Sick sinus syndrome, rather than being a single specific disease, is a collection of disorders that add up to trouble for the sinus node.
A 78-year-old female with history only of leg edema presents to the ED complaining of nausea
and dizziness for the past few hours. EMS reports that upon their arrival she was found to be in atrial fibrillation and subsequently passed out, at which time she was noted to have an asystolic episode of about 4.5 seconds, which self-resolved. Upon arrival to the ED she is noted to be in atrial fibrillation at a rate of 110-120 with a blood pressure of 101/60, complaining of pain of chest and abdomen and dry heaving. Moments later her heart rate decreases significantly, rhythm noted to be a complete heart block followed by asystole (Figure 1); she is unresponsive at this time. Seconds later she is again awake and alert, now sinus rhythm in 80s. The decision is made to place an emergent transvenous pacemaker.

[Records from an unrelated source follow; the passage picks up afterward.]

(* ===== verification/NetURL.v ===== *)
(** Go's net/url: Parse, ResolveReference and String, as the playlist rewriter
    resolves references with them.

    Error values are dropped: [None] is any of Parse's errors. *)

From S2P Require Import Prelude GoStrings NetIP Encoding.

Inductive mode := MPath | MHost | MZone | MUser | MFragment.

#[export] Instance mode_eq_dec : EqDecision mode.
Proof. solve_decision. Defined.

Definition alnum (c : Z) : bool :=
  ((97 <=? c) && (c <=? 122)) || ((65 <=? c) && (c <=? 90)) || ((48 <=? c) && (c <=? 57)).

Definition oneOf (s : bytes) (c : Z) : bool := existsb (Z.eqb c) s.

(** The subdelimiters and brackets a host may hold, with a double quote at the
    end. *)
Definition hostMarks : bytes := bs "!$&'()*+,;=:[]<>" ++ [34].

Definition shouldEscape (c : Z) (m : mode) : bool :=
  if alnum c then false
  else if (bool_decide (m = MHost) || bool_decide (m = MZone)) && oneOf hostMarks c then false
  else if oneOf (bs "-_.~") c then false
  else if oneOf (bs "$&+,/:;=?@") c && negb (bool_decide (m = MHost) || bool_decide (m = MZone)) then
    match m with
    | MPath => c =? 63
    | MUser => oneOf (bs "@/?:") c
    | _ => false
    end
  else if bool_decide (m = MFragment) && oneOf (bs "!()*") c then false
  else true.

Definition escape1 (m : mode) (c : Z) : bytes :=
  if shouldEscape c m then [37; upperHex (c / 16); upperHex (c mod 16)] else [c].

Definition escape (s : bytes) (m : mode) : bytes := concat (escape1 m <$> s).

Fixpoint unescape (s : bytes) (m : mode) : option bytes :=
  match s with
  | [] => Some []
  | c :: s =>
      if c =? 37 then
        match s with
        | a :: b :: s =>
            match digit a, digit b with
            | Some x, Some y =>
                let v := x * 16 + y in
                if bool_decide (m = MHost) && (x <? 8) && negb (v =? 37) then None
                else if bool_decide (m = MZone) && negb (v =? 37) && negb (v =? 32) && shouldEscape v MHost then None
                else cons v <$> unescape s m
            | _, _ => None
            end
        | _ => None
        end
      else if (bool_decide (m = MHost) || bool_decide (m = MZone)) && (c <? 128) && shouldEscape c m then None
      else cons c <$> unescape s m
  end.

Record URL := MkURL {
  u_Scheme : bytes;
  u_Opaque : bytes;
  u_User : option (bytes * option bytes);
  u_Host : bytes;
  u_Path : bytes;
  u_RawPath : bytes;
  u_OmitHost : bool;
  u_ForceQuery : bool;
  u_RawQuery : bytes;
  u_Fragment : bytes;
  u_RawFragment : bytes
}.

(** getScheme: the scheme and the rest; [first] while at the first byte. *)
Fixpoint scheme_from (acc : bytes) (s : bytes) : option (option (bytes * bytes)) :=
  match s with
  | [] => Some None
  | c :: s =>
      if ((97 <=? c) && (c <=? 122)) || ((65 <=? c) && (c <=? 90)) then scheme_from (c :: acc) s
      else if ((48 <=? c) && (c <=? 57)) || oneOf (bs "+-.") c then
        match acc with [] => Some None | _ => scheme_from (c :: acc) s end
      else if c =? 58 then match acc with [] => None | _ => Some (Some (rev acc, s)) end
      else Some None
  end.

Definition getScheme (s : bytes) : option (bytes * bytes) :=
  match scheme_from [] s with
  | None => None
  | Some None => Some ([], s)
  | Some (Some r) => Some r
  end.

Definition validOptionalPort (port : bytes) : bool :=
  match port with
  | [] => true
  | c :: port => (c =? 58) && forallb (fun b => (48 <=? b) && (b <=? 57)) port
  end.

(** URL.Hostname, from the host of a parsed URL. *)
Definition Hostname (host : bytes) : bytes :=
  let h := match lastIndex host 58 with
           | Some colon => if validOptionalPort (drop colon host) then take colon host else host
           | None => host
           end in
  if HasPrefix h (bs "[") && HasSuffix h (bs "]") then take (length h - 2) (drop 1 h) else h.

(** strings.Index of "%25". *)
Fixpoint indexZone (s : bytes) : option nat :=
  if HasPrefix s (bs "%25") then Some 0%nat else match s with [] => None | _ :: s => S <$> indexZone s end.

(** The host between brackets: an IPv6 address, perhaps with a zone. *)
Definition literalHost (hostname : bytes) : option bytes :=
  match
    match indexZone hostname with
    | Some zone =>
        match unescape (take zone hostname) MHost, unescape (drop zone hostname) MZone with
        | Some h, Some z => Some (h ++ z)
        | _, _ => None
        end
    | None => unescape hostname MHost
    end
  with
  | None => None
  | Some h => match ParseAddr h with
              | Some (ip, _) => if (length ip =? 4)%nat then None else Some h
              | None => None
              end
  end.

Definition parseHost (host : bytes) : option bytes :=
  match lastIndex host 91 with
  | Some (S _) => None
  | Some O =>
      match lastIndex host 93 with
      | None => None
      | Some i =>
          if negb (validOptionalPort (drop (S i) host)) then None
          else match unescape (drop (S i) host) MHost, literalHost (drop 1 (take i host)) with
               | Some port, Some h => Some (91 :: h ++ 93 :: port)
               | _, _ => None
               end
      end
  | None =>
      match IndexByte host 58 with
      | Some i => if validOptionalPort (drop i host) then unescape host MHost else None
      | None => unescape host MHost
      end
  end.

Definition validUserinfo (s : bytes) : bool := forallb (fun c => alnum c || oneOf (bs "-._:~!$&'()*+,;=%@") c) s.

Definition parseUser (userinfo : bytes) : option (bytes * option bytes) :=
  match Cut userinfo 58 with
  | None => (fun u => (u, None)) <$> unescape userinfo MUser
  | Some (name, pw) =>
      match unescape name MUser, unescape pw MUser with
      | Some n, Some p => Some (n, Some p)
      | _, _ => None
      end
  end.

Definition parseAuthority (authority : bytes) : option (option (bytes * option bytes) * bytes) :=
  match lastIndex authority 64 with
  | None => (fun h => (None, h)) <$> parseHost authority
  | Some i =>
      match parseHost (drop (S i) authority) with
      | None => None
      | Some h => if validUserinfo (take i authority) then (fun u => (Some u, h)) <$> parseUser (take i authority) else None
      end
  end.

(** setPath: Path and RawPath. *)
Definition splitPath (p : bytes) : option (bytes * bytes) :=
  match unescape p MPath with
  | None => None
  | Some path => Some (path, if bool_decide (escape path MPath = p) then [] else p)
  end.

Definition validEncoded (s : bytes) (m : mode) : bool :=
  forallb (fun c => oneOf (bs "!$&'()*+,;=:@[]%") c || negb (shouldEscape c m)) s.

Definition encoded (raw path : bytes) (m : mode) : option bytes :=
  match raw with
  | [] => None
  | _ => if validEncoded raw m && bool_decide (unescape raw m = Some path) then Some raw else None
  end.

Definition EscapedPath (u : URL) : bytes :=
  match encoded (u_RawPath u) (u_Path u) MPath with
  | Some p => p
  | None => if bool_decide (u_Path u = bs "*") then bs "*" else escape (u_Path u) MPath
  end.

Definition EscapedFragment (u : URL) : bytes :=
  match encoded (u_RawFragment u) (u_Fragment u) MFragment with
  | Some p => p
  | None => escape (u_Fragment u) MFragment
  end.

Definition cut1 (s : bytes) (c : Z) : bytes * bytes := match Cut s c with Some p => p | None => (s, []) end.

(** parse, without the fragment. *)
Definition parseRest (u : bytes) : option URL :=
  if existsb (fun b => (b <? 32) || (b =? 127)) u then None
  else if bool_decide (u = bs "*") then Some (MkURL [] [] None [] (bs "*") [] false false [] [] [])
  else
    match getScheme u with
    | None => None
    | Some (scheme, rest) =>
        let scheme := ToLower scheme in
        let '(force, (rest, query)) :=
          if HasSuffix rest [63] && bool_decide (count_occ Z.eq_dec rest 63 = 1%nat) then (true, (take (length rest - 1) rest, []))
          else (false, cut1 rest 63) in
        if negb (HasPrefix rest [47]) && negb (bool_decide (scheme = [])) then
          Some (MkURL scheme rest None [] [] [] false force query [] [])
        else if negb (HasPrefix rest [47]) && ContainsByte (fst (cut1 rest 47)) 58 then None
        else
          let auth :=
            if (negb (bool_decide (scheme = [])) || negb (HasPrefix rest (bs "///"))) && HasPrefix rest (bs "//") then
              let a := drop 2 rest in
              let '(a, path) := match IndexByte a 47 with Some i => (take i a, drop i a) | None => (a, []) end in
              (fun uh => (uh, path, false)) <$> parseAuthority a
            else Some ((None, []), rest, negb (bool_decide (scheme = [])) && HasPrefix rest [47]) in
          match auth with
          | None => None
          | Some ((user, host), path, omit) =>
              match splitPath path with
              | None => None
              | Some (p, raw) => Some (MkURL scheme [] user host p raw omit force query [] [])
              end
          end
    end.

Definition Parse (rawURL : bytes) : option URL :=
  let '(u, frag) := cut1 rawURL 35 in
  match parseRest u with
  | None => None
  | Some url =>
      match frag with
      | [] => Some url
      | _ =>
          match unescape frag MFragment with
          | None => None
          | Some f =>
              Some (MkURL (u_Scheme url) (u_Opaque url) (u_User url) (u_Host url) (u_Path url) (u_RawPath url) (u_OmitHost url)
                (u_ForceQuery url) (u_RawQuery url) f (if bool_decide (escape f MFragment = frag) then [] else frag))
          end
      end
  end.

Figure 1. Pause of about 4.5 seconds
Sick sinus syndrome (SSS) is a collection of disorders in which the heart does not successfully perform its pacemaking function.1 This syndrome is diagnosed based on electrocardiographic findings of arrhythmia, such as bradyarrhythmia or sinus pause. It is often associated with clinical signs and symptoms including fatigue, lightheadedness, presyncope, syncope, dyspnea on exertion, chest discomfort, or palpitations.2 It is a fairly common condition, particularly in elderly patients with concomitant cardiac disease, and prevalence is high in patients who have an increased BMI or a history of hypertension, diabetes, coronary artery disease, or heart failure.
About half of patients with SSS will have a tachycardia- bradycardia syndrome in which they have a rapid heart rate, often atrial fibrillation or atrial flutter, followed by bradyarrhythmia.3 The incidence of SSS increases with age and affects males and females similarly. With an increase in our geriatric population, the prevalence of SSS in the United States is expected to double in the next 50 years.4
Sinus node dysfunction may be related to atrial remodeling secondary to aging, heart failure, or atrial fibrillation, or it may be genetic and secondary to ion channel dysfunction. Infiltrative processes or ischemia stemming from coronary artery disease can also affect the function of the sinus node.3 Medications that affect the atrioventricular node such as beta blockers, calcium channel blockers, digoxin, antiarrhythmics, and acetylcholine esterase inhibitors should be considered as reversible causes of sick sinus syndrome,2 as should electrolyte abnormalities, hypothyroidism, hyperthyroidism, hypoxia, hypothermia, and toxins.1
After ruling out secondary causes including cessation of nonessential medications and monitoring for clearance through 3-5 half lives,5 SSS in patients with clinical symptoms should be treated by placement of a permanent pacemaker.3 In the acute setting, any unstable patient presenting with findings consistent with SSS should be treated by standard ACLS, considering atropine but not delaying initiation of pacing. Transcutaneous pacing is a temporizing measure while arranging to place a transvenous pacemaker. Those who are stable should be monitored with transcutaneous pads in place while arranging definitive care.5
Approximately 30-50% of the pacemakers placed in the United States are for the treatment of SSS.3 Pacemakers have not been shown to reduce mortality in SSS but are associated with decreased symptoms and improved quality of life.1
A prospective multicenter study that examined the 12 months before and after pacemaker placement in 87 patients found a significant decrease in symptoms including syncope and dizziness after pacemaker placement as well a significant decrease in number of falls.6 There is a high incidence of atrial fibrillation in patients with SSS requiring pacemaker, so thrombotic risk must be considered and anticoagulation initiated as indicated.3,5
A transvenous pacemaker was successfully placed and the patient was admitted to the cardiac intensive care unit. She was noted on echocardiogram to have a severely dilated left atria with mild diastolic dysfunction. A permanent pacemaker was placed, and she was discharged on apixaban.
1. Semelka M, Gera J, Usman S. Sick Sinus Syndrome: A Review. Am Fam Physician. 2013;87(10):691-696.
2. Homoud MK. Sick sinus syndrome: Clinical manifestations, diagnosis, and evaluation. Post TW, ed. UpToDate. Waltham, MA: UpToDate Inc.
3. Walsh-Irwin C, Hannibal GB. Sick Sinus Syndrome. AACN Adv Crit Care. 2015;26(4):376-380.
4. Jensen PN et al. Incidence of and Risk Factors for Sick Sinus Syndrome in the General Population. J Am Coll Cardiol. 2014;64(6):531-538.
5. Homoud MK. Sick sinus syndrome: Treatment. Post TW, ed. UpToDate. Waltham, MA: UpToDate Inc.
6. Brenner R et al. Reductions of Falls and Fractures after Permanent Pacemaker Implantation in Elderly Patients with Sinus Node Dysfunction. Europace. 2017;19(7):1220-1226.